Stored data entries
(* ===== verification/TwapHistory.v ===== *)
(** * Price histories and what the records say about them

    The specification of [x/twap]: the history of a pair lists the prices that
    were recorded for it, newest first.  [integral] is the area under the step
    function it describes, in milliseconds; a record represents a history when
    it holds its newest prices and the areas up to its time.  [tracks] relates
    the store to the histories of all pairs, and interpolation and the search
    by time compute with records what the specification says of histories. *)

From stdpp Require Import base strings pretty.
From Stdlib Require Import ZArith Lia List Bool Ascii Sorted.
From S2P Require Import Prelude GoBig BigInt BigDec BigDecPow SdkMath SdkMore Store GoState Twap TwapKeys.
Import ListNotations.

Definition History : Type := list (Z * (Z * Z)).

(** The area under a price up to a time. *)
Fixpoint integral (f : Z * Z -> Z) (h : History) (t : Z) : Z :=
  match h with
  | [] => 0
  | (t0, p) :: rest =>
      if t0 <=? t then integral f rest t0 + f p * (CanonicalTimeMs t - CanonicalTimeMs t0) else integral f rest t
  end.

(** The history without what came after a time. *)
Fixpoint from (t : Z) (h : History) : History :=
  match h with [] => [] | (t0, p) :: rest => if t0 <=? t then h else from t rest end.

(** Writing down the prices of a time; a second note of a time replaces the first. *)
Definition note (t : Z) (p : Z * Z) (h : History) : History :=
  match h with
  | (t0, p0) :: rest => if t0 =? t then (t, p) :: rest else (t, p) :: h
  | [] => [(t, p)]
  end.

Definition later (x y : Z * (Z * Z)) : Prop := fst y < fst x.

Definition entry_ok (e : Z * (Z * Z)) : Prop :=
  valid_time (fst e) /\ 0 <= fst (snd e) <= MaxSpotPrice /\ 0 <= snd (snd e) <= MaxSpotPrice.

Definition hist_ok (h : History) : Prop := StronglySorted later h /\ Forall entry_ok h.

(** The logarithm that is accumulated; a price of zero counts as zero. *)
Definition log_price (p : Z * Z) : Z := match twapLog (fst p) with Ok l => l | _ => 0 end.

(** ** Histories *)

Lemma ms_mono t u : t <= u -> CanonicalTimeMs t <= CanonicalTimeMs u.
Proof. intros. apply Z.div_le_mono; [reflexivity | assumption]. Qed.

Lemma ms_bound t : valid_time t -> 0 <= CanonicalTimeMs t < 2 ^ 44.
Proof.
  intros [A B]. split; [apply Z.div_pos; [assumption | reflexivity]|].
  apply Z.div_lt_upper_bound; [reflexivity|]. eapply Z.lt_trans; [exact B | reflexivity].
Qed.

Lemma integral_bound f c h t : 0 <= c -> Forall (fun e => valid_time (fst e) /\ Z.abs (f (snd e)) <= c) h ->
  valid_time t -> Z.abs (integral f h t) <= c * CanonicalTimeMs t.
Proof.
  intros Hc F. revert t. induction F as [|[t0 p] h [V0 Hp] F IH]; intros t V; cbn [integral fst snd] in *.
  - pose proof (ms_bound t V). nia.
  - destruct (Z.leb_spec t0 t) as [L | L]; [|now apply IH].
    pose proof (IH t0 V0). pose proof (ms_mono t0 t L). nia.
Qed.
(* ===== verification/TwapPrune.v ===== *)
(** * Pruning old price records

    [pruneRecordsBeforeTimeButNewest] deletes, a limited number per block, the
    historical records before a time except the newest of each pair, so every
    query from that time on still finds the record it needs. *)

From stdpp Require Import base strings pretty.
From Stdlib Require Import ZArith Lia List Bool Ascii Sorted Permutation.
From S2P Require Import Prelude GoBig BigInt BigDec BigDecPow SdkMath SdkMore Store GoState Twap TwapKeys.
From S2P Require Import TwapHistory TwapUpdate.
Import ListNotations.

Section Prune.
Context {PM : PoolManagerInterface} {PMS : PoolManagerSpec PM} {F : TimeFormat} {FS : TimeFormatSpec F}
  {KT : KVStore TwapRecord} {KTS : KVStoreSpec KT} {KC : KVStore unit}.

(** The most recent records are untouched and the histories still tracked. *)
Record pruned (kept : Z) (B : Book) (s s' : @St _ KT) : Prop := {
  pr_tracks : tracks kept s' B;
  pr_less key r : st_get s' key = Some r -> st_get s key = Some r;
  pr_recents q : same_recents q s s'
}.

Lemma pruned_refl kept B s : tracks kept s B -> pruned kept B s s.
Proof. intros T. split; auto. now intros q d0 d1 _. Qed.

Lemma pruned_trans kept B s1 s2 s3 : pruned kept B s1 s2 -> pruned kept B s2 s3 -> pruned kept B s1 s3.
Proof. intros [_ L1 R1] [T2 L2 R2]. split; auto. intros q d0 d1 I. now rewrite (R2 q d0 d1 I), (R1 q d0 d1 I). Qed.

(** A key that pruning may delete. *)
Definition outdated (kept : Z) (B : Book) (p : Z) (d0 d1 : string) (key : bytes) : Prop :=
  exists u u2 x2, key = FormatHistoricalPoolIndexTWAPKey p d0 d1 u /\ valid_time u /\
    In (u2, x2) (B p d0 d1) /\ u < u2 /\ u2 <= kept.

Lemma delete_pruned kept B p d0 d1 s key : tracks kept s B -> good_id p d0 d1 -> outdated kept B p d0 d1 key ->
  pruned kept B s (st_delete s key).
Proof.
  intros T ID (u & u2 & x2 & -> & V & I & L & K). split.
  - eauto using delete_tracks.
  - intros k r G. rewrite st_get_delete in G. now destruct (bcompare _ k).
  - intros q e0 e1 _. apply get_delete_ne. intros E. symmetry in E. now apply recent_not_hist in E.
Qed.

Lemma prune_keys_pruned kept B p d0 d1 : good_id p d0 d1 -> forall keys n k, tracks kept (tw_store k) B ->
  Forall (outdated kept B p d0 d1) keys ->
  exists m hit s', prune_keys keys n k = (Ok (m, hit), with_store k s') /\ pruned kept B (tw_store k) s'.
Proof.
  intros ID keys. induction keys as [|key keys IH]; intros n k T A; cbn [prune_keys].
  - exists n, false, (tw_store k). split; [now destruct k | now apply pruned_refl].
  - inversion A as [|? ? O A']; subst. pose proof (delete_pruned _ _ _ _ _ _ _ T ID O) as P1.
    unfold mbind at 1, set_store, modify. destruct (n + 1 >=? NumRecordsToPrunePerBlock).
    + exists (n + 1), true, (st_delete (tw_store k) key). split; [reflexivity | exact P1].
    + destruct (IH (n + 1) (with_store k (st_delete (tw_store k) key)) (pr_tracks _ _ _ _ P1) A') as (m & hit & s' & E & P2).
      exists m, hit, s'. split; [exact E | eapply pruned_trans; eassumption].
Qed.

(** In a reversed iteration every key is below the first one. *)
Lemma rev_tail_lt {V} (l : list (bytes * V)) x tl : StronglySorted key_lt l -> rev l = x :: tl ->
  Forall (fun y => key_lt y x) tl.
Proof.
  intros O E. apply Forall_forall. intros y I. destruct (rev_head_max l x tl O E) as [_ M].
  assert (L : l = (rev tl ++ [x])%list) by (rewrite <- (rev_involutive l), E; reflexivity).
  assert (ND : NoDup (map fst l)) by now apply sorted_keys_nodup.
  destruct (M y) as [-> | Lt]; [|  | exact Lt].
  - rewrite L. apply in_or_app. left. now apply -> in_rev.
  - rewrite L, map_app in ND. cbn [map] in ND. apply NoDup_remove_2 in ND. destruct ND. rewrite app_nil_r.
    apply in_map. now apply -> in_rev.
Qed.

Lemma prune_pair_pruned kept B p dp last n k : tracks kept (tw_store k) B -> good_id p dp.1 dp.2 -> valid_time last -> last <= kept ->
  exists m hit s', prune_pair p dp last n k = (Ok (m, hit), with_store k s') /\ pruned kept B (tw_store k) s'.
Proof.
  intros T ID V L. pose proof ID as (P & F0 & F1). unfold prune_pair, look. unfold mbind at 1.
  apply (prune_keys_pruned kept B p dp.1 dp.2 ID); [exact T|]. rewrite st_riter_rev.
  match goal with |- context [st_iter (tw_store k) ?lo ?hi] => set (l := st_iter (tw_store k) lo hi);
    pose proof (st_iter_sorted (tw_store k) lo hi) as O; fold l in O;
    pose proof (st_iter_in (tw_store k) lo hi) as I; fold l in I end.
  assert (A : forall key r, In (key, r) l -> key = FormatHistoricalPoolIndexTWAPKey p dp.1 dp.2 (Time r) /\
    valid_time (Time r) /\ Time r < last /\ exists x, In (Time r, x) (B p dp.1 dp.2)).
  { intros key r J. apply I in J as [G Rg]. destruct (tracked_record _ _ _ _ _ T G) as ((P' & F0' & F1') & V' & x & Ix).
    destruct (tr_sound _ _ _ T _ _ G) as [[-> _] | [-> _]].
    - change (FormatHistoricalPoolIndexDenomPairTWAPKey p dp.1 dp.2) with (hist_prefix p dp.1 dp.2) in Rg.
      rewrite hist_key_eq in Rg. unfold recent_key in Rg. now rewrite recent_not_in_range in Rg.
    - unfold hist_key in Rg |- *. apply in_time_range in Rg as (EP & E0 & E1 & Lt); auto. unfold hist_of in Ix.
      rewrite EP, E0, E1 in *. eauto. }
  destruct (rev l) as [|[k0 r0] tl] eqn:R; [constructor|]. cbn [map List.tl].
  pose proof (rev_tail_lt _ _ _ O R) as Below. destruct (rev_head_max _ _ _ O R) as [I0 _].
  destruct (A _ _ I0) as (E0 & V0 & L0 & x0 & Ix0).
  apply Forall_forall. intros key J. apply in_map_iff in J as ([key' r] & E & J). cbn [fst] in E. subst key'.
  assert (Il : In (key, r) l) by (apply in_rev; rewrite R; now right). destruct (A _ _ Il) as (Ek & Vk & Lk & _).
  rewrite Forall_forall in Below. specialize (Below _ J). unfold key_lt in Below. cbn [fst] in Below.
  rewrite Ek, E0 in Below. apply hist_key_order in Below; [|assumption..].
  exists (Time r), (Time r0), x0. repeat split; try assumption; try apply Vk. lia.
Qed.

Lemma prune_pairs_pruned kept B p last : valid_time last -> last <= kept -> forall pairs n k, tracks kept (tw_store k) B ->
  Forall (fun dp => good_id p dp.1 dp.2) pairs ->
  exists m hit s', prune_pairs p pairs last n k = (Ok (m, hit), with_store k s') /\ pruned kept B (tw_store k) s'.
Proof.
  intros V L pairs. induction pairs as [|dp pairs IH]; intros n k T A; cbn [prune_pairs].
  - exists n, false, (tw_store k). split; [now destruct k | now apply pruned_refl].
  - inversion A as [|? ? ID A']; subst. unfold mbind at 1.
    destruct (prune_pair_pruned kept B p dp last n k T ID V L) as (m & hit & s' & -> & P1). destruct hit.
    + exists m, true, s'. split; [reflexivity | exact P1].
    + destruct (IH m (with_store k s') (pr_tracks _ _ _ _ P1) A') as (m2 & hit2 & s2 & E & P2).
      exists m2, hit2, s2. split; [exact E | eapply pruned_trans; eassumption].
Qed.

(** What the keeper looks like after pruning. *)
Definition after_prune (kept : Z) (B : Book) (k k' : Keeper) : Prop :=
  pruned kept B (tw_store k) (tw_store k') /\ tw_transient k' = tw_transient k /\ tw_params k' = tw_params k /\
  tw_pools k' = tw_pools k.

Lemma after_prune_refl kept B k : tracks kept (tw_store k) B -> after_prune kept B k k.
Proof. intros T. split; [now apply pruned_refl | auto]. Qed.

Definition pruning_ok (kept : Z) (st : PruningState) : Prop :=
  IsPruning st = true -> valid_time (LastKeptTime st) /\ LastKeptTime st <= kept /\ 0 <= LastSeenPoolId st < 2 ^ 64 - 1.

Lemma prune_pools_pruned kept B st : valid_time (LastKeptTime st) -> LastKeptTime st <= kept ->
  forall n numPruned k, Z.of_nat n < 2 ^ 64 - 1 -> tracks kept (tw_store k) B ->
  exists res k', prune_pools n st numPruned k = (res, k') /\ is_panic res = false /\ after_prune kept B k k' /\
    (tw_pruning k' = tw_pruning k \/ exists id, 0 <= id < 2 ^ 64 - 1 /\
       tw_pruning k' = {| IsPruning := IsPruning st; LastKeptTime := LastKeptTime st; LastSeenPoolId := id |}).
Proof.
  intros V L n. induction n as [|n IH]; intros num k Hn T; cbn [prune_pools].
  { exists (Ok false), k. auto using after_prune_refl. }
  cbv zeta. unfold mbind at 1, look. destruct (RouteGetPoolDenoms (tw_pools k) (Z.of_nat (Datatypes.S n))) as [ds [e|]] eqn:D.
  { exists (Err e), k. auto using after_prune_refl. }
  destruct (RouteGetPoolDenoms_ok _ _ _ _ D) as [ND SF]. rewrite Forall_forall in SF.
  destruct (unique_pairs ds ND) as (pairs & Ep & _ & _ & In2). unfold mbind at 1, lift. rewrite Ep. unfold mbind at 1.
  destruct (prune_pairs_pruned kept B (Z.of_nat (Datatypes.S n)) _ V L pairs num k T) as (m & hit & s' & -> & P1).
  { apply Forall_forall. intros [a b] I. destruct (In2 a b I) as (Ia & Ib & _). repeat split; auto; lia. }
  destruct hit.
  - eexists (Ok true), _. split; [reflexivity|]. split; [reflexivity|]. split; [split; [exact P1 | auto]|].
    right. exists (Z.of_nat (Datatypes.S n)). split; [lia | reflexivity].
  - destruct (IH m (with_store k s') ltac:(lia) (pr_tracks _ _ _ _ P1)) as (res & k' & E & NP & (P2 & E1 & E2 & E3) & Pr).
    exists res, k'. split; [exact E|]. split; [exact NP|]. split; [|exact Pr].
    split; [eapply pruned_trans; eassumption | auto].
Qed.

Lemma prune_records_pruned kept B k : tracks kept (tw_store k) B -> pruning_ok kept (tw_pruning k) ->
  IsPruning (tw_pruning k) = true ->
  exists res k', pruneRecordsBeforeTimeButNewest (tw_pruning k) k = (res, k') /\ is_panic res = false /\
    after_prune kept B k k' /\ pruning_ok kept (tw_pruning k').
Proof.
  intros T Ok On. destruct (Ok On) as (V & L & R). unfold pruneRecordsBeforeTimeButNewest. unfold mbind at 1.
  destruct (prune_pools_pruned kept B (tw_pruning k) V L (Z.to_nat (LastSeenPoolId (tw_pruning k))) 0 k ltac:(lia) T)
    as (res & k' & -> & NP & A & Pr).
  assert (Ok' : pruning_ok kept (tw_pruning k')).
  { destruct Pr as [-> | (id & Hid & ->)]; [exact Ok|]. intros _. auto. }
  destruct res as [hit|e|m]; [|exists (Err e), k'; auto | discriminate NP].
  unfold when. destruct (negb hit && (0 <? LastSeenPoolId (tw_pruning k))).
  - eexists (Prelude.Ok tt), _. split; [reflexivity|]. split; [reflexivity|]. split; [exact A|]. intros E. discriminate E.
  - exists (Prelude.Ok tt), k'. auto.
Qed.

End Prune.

Exercise
Take the entries above and copy them exactly from the first line through the line with "Definition log_price (p"; leave out every line after it.

Result of this task
(* ===== verification/TwapHistory.v ===== *)
(** * Price histories and what the records say about them

    The specification of [x/twap]: the history of a pair lists the prices that
    were recorded for it, newest first.  [integral] is the area under the step
    function it describes, in milliseconds; a record represents a history when
    it holds its newest prices and the areas up to its time.  [tracks] relates
    the store to the histories of all pairs, and interpolation and the search
    by time compute with records what the specification says of histories. *)

From stdpp Require Import base strings pretty.
From Stdlib Require Import ZArith Lia List Bool Ascii Sorted.
From S2P Require Import Prelude GoBig BigInt BigDec BigDecPow SdkMath SdkMore Store GoState Twap TwapKeys.
Import ListNotations.

Definition History : Type := list (Z * (Z * Z)).

(** The area under a price up to a time. *)
Fixpoint integral (f : Z * Z -> Z) (h : History) (t : Z) : Z :=
  match h with
  | [] => 0
  | (t0, p) :: rest =>
      if t0 <=? t then integral f rest t0 + f p * (CanonicalTimeMs t - CanonicalTimeMs t0) else integral f rest t
  end.

(** The history without what came after a time. *)
Fixpoint from (t : Z) (h : History) : History :=
  match h with [] => [] | (t0, p) :: rest => if t0 <=? t then h else from t rest end.

(** Writing down the prices of a time; a second note of a time replaces the first. *)
Definition note (t : Z) (p : Z * Z) (h : History) : History :=
  match h with
  | (t0, p0) :: rest => if t0 =? t then (t, p) :: rest else (t, p) :: h
  | [] => [(t, p)]
  end.

Definition later (x y : Z * (Z * Z)) : Prop := fst y < fst x.

Definition entry_ok (e : Z * (Z * Z)) : Prop :=
  valid_time (fst e) /\ 0 <= fst (snd e) <= MaxSpotPrice /\ 0 <= snd (snd e) <= MaxSpotPrice.

Definition hist_ok (h : History) : Prop := StronglySorted later h /\ Forall entry_ok h.

(** The logarithm that is accumulated; a price of zero counts as zero. *)
Definition log_price (p : Z * Z) : Z := match twapLog (fst p) with Ok l => l | _ => 0 end.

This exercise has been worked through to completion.